Saved entries:
------------------------------------------------------------
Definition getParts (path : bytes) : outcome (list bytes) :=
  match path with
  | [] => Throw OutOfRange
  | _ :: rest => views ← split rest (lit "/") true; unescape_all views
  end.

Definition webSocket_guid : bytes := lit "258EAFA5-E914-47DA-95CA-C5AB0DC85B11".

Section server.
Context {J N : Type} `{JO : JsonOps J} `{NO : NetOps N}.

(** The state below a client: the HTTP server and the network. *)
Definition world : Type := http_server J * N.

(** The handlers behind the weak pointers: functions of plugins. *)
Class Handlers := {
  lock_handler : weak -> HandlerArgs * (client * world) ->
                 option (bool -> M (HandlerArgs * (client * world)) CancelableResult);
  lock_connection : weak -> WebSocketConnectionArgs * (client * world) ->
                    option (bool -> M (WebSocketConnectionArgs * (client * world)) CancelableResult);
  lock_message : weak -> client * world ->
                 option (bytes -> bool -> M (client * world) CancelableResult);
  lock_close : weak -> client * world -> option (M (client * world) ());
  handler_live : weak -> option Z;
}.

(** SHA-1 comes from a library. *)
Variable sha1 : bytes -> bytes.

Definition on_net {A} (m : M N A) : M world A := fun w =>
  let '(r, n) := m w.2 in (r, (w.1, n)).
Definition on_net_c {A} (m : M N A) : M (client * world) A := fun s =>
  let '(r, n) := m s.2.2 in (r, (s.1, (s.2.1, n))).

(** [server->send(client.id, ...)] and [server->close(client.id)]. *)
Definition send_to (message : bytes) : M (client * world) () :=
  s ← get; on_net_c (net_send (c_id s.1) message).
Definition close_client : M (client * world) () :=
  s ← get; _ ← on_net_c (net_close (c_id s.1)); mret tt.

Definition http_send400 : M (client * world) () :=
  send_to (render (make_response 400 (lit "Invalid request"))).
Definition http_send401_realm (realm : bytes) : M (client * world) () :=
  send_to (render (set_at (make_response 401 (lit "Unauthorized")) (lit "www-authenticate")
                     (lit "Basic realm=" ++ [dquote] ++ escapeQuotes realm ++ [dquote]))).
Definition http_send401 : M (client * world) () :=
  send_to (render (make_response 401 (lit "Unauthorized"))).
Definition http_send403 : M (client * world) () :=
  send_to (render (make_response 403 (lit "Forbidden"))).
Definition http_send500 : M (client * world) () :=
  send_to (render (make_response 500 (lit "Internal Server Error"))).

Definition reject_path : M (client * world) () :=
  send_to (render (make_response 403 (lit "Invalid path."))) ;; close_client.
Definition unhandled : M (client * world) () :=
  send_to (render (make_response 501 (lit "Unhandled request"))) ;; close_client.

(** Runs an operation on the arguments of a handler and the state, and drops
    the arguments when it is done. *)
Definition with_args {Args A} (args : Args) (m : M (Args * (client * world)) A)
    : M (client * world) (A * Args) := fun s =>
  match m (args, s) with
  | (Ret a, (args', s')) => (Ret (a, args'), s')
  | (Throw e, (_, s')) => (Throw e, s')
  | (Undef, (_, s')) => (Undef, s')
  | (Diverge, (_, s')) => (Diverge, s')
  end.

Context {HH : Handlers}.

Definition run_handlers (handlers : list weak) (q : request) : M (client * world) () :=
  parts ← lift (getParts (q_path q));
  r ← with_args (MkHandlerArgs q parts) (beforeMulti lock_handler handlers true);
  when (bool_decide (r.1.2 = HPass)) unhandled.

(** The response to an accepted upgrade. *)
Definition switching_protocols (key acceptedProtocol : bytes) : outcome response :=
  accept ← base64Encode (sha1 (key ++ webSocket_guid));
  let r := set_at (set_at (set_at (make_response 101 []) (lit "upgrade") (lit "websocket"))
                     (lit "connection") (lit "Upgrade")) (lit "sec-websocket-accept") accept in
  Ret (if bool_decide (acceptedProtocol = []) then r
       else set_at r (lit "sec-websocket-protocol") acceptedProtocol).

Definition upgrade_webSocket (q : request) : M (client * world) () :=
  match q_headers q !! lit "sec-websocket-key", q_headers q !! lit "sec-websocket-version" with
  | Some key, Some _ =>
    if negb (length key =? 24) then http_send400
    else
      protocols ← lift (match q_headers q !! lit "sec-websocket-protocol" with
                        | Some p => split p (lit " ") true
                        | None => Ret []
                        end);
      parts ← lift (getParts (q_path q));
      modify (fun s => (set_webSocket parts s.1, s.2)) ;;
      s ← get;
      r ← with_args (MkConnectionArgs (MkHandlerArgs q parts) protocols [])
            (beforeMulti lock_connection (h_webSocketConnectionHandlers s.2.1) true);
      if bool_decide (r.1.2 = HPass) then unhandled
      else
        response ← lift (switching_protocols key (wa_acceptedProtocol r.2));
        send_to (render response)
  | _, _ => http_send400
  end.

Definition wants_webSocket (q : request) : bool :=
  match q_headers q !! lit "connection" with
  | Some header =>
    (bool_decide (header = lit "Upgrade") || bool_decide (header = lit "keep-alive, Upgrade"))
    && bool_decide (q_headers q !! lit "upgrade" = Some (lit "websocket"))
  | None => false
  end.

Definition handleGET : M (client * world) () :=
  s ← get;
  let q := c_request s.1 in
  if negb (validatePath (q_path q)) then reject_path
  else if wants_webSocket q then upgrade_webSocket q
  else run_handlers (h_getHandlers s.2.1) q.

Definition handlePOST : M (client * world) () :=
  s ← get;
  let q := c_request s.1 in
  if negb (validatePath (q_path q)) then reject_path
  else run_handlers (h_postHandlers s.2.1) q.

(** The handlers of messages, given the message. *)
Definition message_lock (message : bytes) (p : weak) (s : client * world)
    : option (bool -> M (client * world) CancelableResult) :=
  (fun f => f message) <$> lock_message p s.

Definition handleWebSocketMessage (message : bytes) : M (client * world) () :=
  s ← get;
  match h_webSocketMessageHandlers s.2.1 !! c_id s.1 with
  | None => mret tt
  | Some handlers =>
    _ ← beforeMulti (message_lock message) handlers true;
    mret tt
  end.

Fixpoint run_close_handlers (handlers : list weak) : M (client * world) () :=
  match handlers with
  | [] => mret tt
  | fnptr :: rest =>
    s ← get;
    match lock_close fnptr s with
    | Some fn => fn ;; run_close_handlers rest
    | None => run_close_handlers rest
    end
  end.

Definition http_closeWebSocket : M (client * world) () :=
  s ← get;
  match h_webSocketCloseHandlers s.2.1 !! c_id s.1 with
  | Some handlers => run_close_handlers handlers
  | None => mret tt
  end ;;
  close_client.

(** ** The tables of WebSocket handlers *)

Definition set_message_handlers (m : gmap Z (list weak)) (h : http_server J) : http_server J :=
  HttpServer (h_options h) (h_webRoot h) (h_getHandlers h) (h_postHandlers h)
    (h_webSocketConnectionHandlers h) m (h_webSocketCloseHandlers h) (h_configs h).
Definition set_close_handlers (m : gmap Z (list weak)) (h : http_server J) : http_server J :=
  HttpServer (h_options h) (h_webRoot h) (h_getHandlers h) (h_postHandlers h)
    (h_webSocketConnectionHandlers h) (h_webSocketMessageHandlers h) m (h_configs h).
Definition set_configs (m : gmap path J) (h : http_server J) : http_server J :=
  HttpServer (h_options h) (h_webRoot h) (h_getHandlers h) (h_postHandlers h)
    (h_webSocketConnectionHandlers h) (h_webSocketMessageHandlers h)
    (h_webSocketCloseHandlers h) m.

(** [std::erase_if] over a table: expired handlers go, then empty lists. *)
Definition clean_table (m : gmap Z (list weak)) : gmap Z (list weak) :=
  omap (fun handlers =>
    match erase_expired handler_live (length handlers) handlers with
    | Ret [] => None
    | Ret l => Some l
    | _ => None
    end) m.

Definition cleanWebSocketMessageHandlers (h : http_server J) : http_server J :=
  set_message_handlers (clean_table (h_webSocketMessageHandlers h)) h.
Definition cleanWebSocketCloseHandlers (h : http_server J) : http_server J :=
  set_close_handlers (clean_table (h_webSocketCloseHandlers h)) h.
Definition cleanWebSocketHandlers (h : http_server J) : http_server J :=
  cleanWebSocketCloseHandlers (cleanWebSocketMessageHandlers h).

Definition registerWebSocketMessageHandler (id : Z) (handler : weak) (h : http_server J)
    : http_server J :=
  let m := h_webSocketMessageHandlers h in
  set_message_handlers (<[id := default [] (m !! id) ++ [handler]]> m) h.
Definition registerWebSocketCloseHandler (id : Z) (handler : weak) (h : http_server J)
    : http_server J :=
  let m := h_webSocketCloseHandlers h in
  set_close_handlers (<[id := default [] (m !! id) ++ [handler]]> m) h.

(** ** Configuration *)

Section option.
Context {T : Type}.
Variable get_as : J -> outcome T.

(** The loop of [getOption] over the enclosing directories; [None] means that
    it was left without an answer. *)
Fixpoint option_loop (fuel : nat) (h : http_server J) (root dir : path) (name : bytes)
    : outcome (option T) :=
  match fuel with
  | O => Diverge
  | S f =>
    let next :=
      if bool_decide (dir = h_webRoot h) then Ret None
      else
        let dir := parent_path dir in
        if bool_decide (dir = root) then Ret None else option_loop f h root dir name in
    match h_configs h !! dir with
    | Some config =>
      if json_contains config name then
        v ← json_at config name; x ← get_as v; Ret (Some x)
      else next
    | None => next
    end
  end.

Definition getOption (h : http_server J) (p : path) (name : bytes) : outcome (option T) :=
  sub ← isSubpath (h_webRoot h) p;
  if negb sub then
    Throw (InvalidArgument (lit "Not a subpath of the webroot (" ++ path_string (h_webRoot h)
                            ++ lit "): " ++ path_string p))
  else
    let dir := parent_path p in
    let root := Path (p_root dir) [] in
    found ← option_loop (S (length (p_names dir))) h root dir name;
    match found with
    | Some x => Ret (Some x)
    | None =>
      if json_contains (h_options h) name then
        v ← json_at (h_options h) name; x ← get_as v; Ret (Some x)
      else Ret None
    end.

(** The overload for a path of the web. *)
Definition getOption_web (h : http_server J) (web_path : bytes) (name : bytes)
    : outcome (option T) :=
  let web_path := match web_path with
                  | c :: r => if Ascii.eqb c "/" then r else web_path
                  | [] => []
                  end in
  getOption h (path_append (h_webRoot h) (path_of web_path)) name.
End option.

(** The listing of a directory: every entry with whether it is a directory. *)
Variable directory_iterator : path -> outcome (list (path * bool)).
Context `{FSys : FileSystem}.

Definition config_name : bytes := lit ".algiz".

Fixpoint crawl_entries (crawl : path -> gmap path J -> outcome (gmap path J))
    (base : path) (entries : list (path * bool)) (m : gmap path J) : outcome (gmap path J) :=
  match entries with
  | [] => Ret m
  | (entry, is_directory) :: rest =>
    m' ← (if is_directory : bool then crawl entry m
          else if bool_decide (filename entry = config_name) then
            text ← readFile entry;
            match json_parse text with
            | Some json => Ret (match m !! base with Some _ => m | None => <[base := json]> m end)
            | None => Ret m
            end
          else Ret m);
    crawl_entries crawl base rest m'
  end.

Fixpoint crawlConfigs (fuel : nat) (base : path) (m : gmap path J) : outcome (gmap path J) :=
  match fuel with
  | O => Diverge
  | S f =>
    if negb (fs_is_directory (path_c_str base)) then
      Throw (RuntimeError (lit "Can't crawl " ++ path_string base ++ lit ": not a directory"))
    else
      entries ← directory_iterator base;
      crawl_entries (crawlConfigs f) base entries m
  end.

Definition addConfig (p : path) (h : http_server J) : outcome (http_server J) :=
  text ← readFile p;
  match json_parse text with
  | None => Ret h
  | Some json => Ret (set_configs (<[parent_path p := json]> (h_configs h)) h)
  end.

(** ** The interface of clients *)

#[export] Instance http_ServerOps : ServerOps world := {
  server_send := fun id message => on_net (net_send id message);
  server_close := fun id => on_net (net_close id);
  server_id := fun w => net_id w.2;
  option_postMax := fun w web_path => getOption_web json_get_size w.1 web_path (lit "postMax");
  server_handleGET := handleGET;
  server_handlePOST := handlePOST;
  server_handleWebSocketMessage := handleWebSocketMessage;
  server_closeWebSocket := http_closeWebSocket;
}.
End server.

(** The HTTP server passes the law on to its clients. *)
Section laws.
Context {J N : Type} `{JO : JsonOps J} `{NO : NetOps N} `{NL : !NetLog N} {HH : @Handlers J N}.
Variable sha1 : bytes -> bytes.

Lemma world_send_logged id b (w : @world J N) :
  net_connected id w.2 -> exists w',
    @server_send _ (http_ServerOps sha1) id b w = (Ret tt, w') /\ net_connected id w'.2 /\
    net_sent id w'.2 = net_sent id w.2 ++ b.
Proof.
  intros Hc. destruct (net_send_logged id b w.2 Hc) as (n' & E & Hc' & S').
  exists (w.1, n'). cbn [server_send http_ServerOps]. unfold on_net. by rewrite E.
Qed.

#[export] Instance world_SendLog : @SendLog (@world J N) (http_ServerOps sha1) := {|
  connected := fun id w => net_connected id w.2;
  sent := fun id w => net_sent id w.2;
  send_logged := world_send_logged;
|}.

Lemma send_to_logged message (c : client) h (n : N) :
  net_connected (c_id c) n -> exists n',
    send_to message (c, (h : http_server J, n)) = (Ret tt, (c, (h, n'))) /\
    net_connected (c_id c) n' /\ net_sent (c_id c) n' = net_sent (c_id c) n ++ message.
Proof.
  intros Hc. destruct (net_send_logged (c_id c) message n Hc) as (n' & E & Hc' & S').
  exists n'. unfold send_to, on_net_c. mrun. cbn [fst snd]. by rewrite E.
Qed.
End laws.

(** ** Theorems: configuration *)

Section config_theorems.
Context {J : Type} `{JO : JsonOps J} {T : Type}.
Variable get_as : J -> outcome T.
------------------------------------------------------------
* [WORK INSTRUCTIONS]: Please output exactly the lines between the one holding "l => Some l" and the one holding "Definition registerWebSocketMessageHandler (id" in the records above, inclusive, and nothing more.

* [EXERCISE RESULT]:
    | Ret l => Some l
    | _ => None
    end) m.

Definition cleanWebSocketMessageHandlers (h : http_server J) : http_server J :=
  set_message_handlers (clean_table (h_webSocketMessageHandlers h)) h.
Definition cleanWebSocketCloseHandlers (h : http_server J) : http_server J :=
  set_close_handlers (clean_table (h_webSocketCloseHandlers h)) h.
Definition cleanWebSocketHandlers (h : http_server J) : http_server J :=
  cleanWebSocketCloseHandlers (cleanWebSocketMessageHandlers h).

Definition registerWebSocketMessageHandler (id : Z) (handler : weak) (h : http_server J)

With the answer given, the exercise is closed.